# The task
Set down a word-for-word copy of the data below, limited to the lines from the first through the line with "From S2P Require Import Prelude Nodes ManglingUtils Punycode".

# Data extract
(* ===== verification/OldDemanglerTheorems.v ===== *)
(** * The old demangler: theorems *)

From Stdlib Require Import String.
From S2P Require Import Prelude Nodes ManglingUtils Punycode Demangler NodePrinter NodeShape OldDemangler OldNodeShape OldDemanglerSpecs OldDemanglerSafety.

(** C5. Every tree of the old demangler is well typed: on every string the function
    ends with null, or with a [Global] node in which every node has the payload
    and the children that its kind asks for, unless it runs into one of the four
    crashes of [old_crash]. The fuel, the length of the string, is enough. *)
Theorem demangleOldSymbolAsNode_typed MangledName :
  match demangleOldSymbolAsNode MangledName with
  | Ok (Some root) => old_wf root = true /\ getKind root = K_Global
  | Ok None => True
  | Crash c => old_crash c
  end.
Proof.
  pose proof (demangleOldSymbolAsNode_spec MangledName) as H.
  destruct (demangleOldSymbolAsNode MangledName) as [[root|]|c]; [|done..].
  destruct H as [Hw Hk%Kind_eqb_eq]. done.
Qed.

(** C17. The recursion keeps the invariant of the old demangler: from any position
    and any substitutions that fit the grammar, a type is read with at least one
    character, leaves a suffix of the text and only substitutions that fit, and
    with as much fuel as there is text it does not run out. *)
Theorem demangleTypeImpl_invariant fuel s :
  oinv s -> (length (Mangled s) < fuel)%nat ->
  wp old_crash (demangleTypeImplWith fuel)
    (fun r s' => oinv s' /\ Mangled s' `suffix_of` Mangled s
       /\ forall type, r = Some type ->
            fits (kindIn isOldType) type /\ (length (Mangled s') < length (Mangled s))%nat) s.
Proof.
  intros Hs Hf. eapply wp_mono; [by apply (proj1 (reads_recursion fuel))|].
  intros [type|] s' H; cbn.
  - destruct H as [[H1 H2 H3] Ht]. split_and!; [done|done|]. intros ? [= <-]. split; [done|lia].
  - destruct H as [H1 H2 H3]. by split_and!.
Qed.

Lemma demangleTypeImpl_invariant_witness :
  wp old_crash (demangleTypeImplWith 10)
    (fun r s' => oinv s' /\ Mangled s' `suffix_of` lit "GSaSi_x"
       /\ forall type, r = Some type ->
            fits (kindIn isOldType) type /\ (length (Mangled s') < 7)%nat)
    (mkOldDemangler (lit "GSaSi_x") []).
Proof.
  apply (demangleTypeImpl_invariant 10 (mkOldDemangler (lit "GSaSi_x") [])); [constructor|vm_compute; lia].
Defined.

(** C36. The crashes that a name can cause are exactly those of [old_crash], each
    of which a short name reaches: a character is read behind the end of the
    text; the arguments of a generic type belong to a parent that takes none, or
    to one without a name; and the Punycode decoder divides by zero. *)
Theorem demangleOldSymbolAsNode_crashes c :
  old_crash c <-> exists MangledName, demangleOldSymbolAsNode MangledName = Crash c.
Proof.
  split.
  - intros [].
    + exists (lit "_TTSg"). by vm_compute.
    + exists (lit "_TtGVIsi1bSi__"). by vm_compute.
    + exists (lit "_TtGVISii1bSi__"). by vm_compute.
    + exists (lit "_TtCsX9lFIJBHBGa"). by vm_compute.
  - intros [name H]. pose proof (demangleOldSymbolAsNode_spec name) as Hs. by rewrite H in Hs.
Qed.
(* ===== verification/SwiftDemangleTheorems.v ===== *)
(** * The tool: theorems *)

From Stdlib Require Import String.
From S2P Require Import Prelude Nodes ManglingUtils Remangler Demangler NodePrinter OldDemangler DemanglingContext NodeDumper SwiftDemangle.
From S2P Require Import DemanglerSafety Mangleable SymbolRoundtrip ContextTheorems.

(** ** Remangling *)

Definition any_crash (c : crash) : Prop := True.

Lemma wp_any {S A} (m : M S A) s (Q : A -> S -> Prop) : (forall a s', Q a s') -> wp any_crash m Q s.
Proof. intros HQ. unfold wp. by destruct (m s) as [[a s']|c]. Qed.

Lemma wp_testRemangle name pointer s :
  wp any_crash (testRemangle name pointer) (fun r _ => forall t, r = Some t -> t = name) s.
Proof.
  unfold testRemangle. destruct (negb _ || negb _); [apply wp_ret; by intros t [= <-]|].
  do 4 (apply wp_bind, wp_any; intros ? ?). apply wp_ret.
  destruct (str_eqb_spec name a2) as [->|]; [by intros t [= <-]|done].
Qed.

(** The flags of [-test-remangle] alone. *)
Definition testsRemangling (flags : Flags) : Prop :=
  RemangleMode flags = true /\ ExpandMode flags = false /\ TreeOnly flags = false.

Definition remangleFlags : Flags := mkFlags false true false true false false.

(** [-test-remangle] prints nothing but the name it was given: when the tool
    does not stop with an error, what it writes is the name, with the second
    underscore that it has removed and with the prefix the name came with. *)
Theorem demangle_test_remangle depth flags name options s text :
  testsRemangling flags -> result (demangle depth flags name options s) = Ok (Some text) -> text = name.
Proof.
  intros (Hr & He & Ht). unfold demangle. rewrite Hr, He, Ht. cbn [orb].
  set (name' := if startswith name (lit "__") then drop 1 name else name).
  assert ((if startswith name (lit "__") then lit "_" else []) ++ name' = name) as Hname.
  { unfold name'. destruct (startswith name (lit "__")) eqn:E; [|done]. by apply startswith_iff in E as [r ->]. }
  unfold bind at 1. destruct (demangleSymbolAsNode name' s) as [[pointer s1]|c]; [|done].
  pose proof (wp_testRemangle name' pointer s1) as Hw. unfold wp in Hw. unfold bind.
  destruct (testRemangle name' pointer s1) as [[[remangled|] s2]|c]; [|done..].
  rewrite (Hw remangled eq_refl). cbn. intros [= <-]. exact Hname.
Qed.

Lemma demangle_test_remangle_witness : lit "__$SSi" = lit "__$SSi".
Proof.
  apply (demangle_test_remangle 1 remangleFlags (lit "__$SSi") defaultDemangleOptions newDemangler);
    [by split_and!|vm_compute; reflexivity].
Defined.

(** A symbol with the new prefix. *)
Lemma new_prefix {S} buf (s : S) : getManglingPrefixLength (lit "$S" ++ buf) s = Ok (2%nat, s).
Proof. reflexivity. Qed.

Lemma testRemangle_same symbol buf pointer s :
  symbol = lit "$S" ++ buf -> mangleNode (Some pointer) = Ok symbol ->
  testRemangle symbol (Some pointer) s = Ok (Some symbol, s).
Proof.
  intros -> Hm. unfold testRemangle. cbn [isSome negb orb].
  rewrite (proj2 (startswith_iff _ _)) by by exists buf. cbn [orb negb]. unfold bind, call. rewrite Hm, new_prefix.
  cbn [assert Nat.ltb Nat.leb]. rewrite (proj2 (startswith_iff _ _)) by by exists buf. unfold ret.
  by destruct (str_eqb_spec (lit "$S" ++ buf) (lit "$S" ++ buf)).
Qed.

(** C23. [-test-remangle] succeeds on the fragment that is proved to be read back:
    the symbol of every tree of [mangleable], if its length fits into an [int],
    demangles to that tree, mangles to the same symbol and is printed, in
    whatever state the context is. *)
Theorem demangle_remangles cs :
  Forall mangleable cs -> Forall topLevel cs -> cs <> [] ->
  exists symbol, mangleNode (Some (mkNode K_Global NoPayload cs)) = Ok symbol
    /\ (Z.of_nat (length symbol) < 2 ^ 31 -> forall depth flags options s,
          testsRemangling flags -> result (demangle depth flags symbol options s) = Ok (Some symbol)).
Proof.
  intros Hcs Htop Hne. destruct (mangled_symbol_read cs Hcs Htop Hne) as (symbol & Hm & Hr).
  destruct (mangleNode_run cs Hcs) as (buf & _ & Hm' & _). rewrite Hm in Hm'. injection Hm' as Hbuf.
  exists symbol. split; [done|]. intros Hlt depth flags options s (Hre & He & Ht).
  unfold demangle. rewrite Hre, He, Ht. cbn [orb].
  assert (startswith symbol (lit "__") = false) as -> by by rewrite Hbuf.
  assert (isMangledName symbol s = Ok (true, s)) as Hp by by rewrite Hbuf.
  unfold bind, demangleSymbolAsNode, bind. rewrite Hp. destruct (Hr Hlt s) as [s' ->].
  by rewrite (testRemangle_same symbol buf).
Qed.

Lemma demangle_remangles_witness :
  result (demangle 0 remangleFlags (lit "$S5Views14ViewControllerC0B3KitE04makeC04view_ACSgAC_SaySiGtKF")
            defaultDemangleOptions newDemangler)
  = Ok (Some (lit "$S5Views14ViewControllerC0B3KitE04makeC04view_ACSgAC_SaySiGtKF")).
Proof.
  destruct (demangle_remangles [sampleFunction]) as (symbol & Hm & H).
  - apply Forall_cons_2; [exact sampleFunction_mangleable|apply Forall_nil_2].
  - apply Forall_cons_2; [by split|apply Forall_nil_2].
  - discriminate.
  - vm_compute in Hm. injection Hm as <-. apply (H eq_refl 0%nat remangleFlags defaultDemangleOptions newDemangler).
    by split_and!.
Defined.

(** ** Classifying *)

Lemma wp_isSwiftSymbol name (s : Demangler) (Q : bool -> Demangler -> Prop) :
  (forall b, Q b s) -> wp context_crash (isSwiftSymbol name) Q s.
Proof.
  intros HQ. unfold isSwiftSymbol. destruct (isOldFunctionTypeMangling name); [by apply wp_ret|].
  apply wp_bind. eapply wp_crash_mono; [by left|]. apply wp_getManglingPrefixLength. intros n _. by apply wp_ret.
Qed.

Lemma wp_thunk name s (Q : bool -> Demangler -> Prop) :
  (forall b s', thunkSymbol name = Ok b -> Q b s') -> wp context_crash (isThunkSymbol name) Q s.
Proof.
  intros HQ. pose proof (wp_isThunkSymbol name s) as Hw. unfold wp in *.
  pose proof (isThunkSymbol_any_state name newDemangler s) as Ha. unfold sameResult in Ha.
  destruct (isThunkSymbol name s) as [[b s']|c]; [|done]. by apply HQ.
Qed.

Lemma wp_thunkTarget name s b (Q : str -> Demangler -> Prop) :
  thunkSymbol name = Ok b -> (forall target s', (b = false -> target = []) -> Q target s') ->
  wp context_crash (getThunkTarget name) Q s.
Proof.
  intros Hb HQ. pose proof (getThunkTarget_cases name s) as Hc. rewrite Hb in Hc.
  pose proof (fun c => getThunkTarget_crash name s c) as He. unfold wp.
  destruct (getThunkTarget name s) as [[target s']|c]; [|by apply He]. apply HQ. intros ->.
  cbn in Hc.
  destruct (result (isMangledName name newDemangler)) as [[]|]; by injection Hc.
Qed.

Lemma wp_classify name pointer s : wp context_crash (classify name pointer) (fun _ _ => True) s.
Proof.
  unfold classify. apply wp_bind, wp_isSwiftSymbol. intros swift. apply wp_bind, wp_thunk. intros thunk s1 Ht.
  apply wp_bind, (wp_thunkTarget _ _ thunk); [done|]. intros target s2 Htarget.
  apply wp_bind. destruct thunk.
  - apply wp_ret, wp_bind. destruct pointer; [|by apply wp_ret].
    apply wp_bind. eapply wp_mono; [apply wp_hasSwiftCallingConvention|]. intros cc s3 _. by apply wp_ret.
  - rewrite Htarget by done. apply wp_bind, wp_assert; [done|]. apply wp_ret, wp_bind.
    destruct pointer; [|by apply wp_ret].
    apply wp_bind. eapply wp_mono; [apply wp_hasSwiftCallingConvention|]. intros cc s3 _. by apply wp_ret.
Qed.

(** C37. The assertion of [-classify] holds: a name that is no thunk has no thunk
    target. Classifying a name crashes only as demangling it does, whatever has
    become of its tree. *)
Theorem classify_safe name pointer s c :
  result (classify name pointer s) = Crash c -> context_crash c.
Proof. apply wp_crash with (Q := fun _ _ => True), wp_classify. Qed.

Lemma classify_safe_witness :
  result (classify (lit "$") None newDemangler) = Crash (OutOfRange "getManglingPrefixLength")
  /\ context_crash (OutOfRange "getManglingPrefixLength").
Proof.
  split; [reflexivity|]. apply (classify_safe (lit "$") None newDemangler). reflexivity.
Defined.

# Answer space
(* ===== verification/OldDemanglerTheorems.v ===== *)
(** * The old demangler: theorems *)

From Stdlib Require Import String.
From S2P Require Import Prelude Nodes ManglingUtils Punycode Demangler NodePrinter NodeShape OldDemangler OldNodeShape OldDemanglerSpecs OldDemanglerSafety.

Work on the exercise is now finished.